*Problem to solve*:
Nothing but the lines from the one containing "Definition code_mail (email" through the end of the entries below should be set down, each exactly as written.

*Exercise data*:
(** [get_object]: the row of the query set with the key of the path. *)
Definition CommentViewSet_get_object (kwargs : Kwargs) (pk : Z)
  (request : Request) : M Comment.t :=
  queryset <- CommentViewSet_get_queryset kwargs ;;
  obj <- get_object_or_404_by_key queryset (comment_pk_is pk) [pk] ;;
  check_object_permissions request obj ;;
  ret obj.

Definition CommentViewSet_list (kwargs : Kwargs) : M Response :=
  queryset <- CommentViewSet_get_queryset kwargs ;;
  ret (mkResponse (Items (map CommentSerializer_representation queryset))
                  HTTP_200_OK).

Definition CommentViewSet_create (kwargs : Kwargs) (request : Request)
  : M Response :=
  let serializer := CommentSerializer (data request) in
  '(_, serializer) <- lift (is_valid serializer true) ;;
  validated_text <- lift (validated_data serializer) ;;
  instance <- CommentViewSet_perform_create kwargs request validated_text ;;
  ret (mkResponse (Dict (CommentSerializer_representation instance))
                  HTTP_201_CREATED).

Definition CommentViewSet_retrieve (kwargs : Kwargs) (pk : Z)
  (request : Request) : M Response :=
  instance <- CommentViewSet_get_object kwargs pk request ;;
  ret (mkResponse (Dict (CommentSerializer_representation instance))
                  HTTP_200_OK).

Definition CommentViewSet_update (partial : bool) (kwargs : Kwargs) (pk : Z)
  (request : Request) : M Response :=
  instance <- CommentViewSet_get_object kwargs pk request ;;
  let serializer := CommentSerializer_for instance partial (data request) in
  '(_, serializer) <- lift (is_valid serializer true) ;;
  validated_text <- lift (validated_data serializer) ;;
  let instance := Comment.mk (Comment.id instance)
                             (Comment.review_id instance)
                             (Comment.author_id instance) validated_text in
  Comment_save instance ;;
  ret (mkResponse (Dict (CommentSerializer_representation instance))
                  HTTP_200_OK).

Definition CommentViewSet_destroy (kwargs : Kwargs) (pk : Z)
  (request : Request) : M Response :=
  instance <- CommentViewSet_get_object kwargs pk request ;;
  Comment_delete instance ;;
  ret (mkResponse NoBody HTTP_204_NO_CONTENT).

(** A request routed to [action]; [pk] is read by the actions on one
    comment only. *)
Definition CommentViewSet_request (action : Action) (kwargs : Kwargs)
  (pk : Z) (request : Request) (w : World) : Response * World :=
  let handler :=
    check_permissions request ;;
    match action with
    | list_action => CommentViewSet_list kwargs
    | create_action => CommentViewSet_create kwargs request
    | retrieve_action => CommentViewSet_retrieve kwargs pk request
    | update_action => CommentViewSet_update false kwargs pk request
    | partial_update_action => CommentViewSet_update true kwargs pk request
    | destroy_action => CommentViewSet_destroy kwargs pk request
    end in
  match handler w with
  | (inr response, w') => (response, w')
  | (inl e, w') => (exception_handler e, w')
  end.

End CommentRequests.

(** ** Runs of the authentication endpoints *)

Section Runs.
Context {env : Env}.

Inductive Event :=
| Tick (seconds : Z)                (* time passes *)
| SendCode (request : Request)      (* a call of send_confirmation_code *)
| GetToken (request : Request).     (* a call of get_jwt_token *)

Definition step (w : World) (e : Event) : World :=
  match e with
  | Tick seconds => set_now (now w + seconds) w
  | SendCode request => snd (api_view [POST] send_confirmation_code request w)
  | GetToken request => snd (api_view [POST] get_jwt_token request w)
  end.

Definition run (trace : list Event) (w : World) : World :=
  fold_left step trace w.

(** A call of send_confirmation_code whose validated email is [email]. *)
Definition sends_code_to (email : string) (e : Event) : bool :=
  match e with
  | SendCode request =>
      match SendCodeSerializer_validation (data request) with
      | inr email' => String.eqb email' email
      | inl _ => false
      end
  | _ => false
  end.

End Runs.

(** ** The outcomes of the two authentication views *)

Section Outcomes.
Context {env : Env}.

(** The responses of get_jwt_token. *)
Definition token_response (u : User.t) (w : World) : Response :=
  mkResponse
    (Dict [("token",
            str_token (mkAccessToken "access" (User.id u)
                         (now w + ACCESS_TOKEN_LIFETIME)
                         (hex (uuid4_draw (draws w)))))])
    HTTP_200_OK.

Definition wrong_code_response : Response :=
  mkResponse (Dict [("confirmation_code", "Wrong confirmation code")])
             HTTP_400_BAD_REQUEST.

(** The world a successful call of send_confirmation_code leaves. *)
Definition users_after_send (email : string) (w : World) : list User.t :=
  let encoded :=
    hasher_encode (str_uuid (uuid4_draw (draws w)))
                  (salt_draw (S (draws w))) in
  let objects :=
    if exists_ (filter (email_is email) (users w)) then users w
    else (users w ++ [User.mk (next_pk (map User.id (users w))) "" email
                              None "user" ""])%list in
  map (fun u => if email_is email u
                then User.set_confirmation_code (Some encoded) u
                else u) objects.

Definition code_mail (email : string) (w : World) : EmailMessage :=
  mkEmail "Confirmation code on Yamdb.ru"
          ("Your confirmation code: " ++ str_uuid (uuid4_draw (draws w)))
          ("Yamdb.ru <" ++ EMAIL_ADMIN ++ ">") [email].

(** The update of the rows a filter selects, as [update_confirmation_code]
    writes them. *)
Definition write_code (email : string) (encoded : Encoded) (u : User.t)
  : User.t :=
  if email_is email u then User.set_confirmation_code (Some encoded) u else u.


End Outcomes.

(** ** A concrete environment and database, for running the views *)

Module Demo.

Fixpoint lookup (key : string) (d : Data) : option string :=
  match d with
  | [] => None
  | (k, v) :: rest => if String.eqb k key then Some v else lookup key rest
  end.

Fixpoint has_at (s : string) : bool :=
  match s with
  | EmptyString => false
  | String c rest => Ascii.eqb c "@"%char || has_at rest
  end.

Definition required (field : string) : ErrorDetail :=
  mkErrorDetail (field, ["This field is required."]) [].

Definition validate_email (d : Data) : ErrorDetail + string :=
  match lookup "email" d with
  | None => inl (required "email")
  | Some e =>
      if has_at e then inr e
      else inl (mkErrorDetail ("email", ["Enter a valid email address."]) [])
  end.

*Task result*:
Definition code_mail (email : string) (w : World) : EmailMessage :=
  mkEmail "Confirmation code on Yamdb.ru"
          ("Your confirmation code: " ++ str_uuid (uuid4_draw (draws w)))
          ("Yamdb.ru <" ++ EMAIL_ADMIN ++ ">") [email].

(** The update of the rows a filter selects, as [update_confirmation_code]
    writes them. *)
Definition write_code (email : string) (encoded : Encoded) (u : User.t)
  : User.t :=
  if email_is email u then User.set_confirmation_code (Some encoded) u else u.


End Outcomes.

(** ** A concrete environment and database, for running the views *)

Module Demo.

Fixpoint lookup (key : string) (d : Data) : option string :=
  match d with
  | [] => None
  | (k, v) :: rest => if String.eqb k key then Some v else lookup key rest
  end.

Fixpoint has_at (s : string) : bool :=
  match s with
  | EmptyString => false
  | String c rest => Ascii.eqb c "@"%char || has_at rest
  end.

Definition required (field : string) : ErrorDetail :=
  mkErrorDetail (field, ["This field is required."]) [].

Definition validate_email (d : Data) : ErrorDetail + string :=
  match lookup "email" d with
  | None => inl (required "email")
  | Some e =>
      if has_at e then inr e
      else inl (mkErrorDetail ("email", ["Enter a valid email address."]) [])
  end.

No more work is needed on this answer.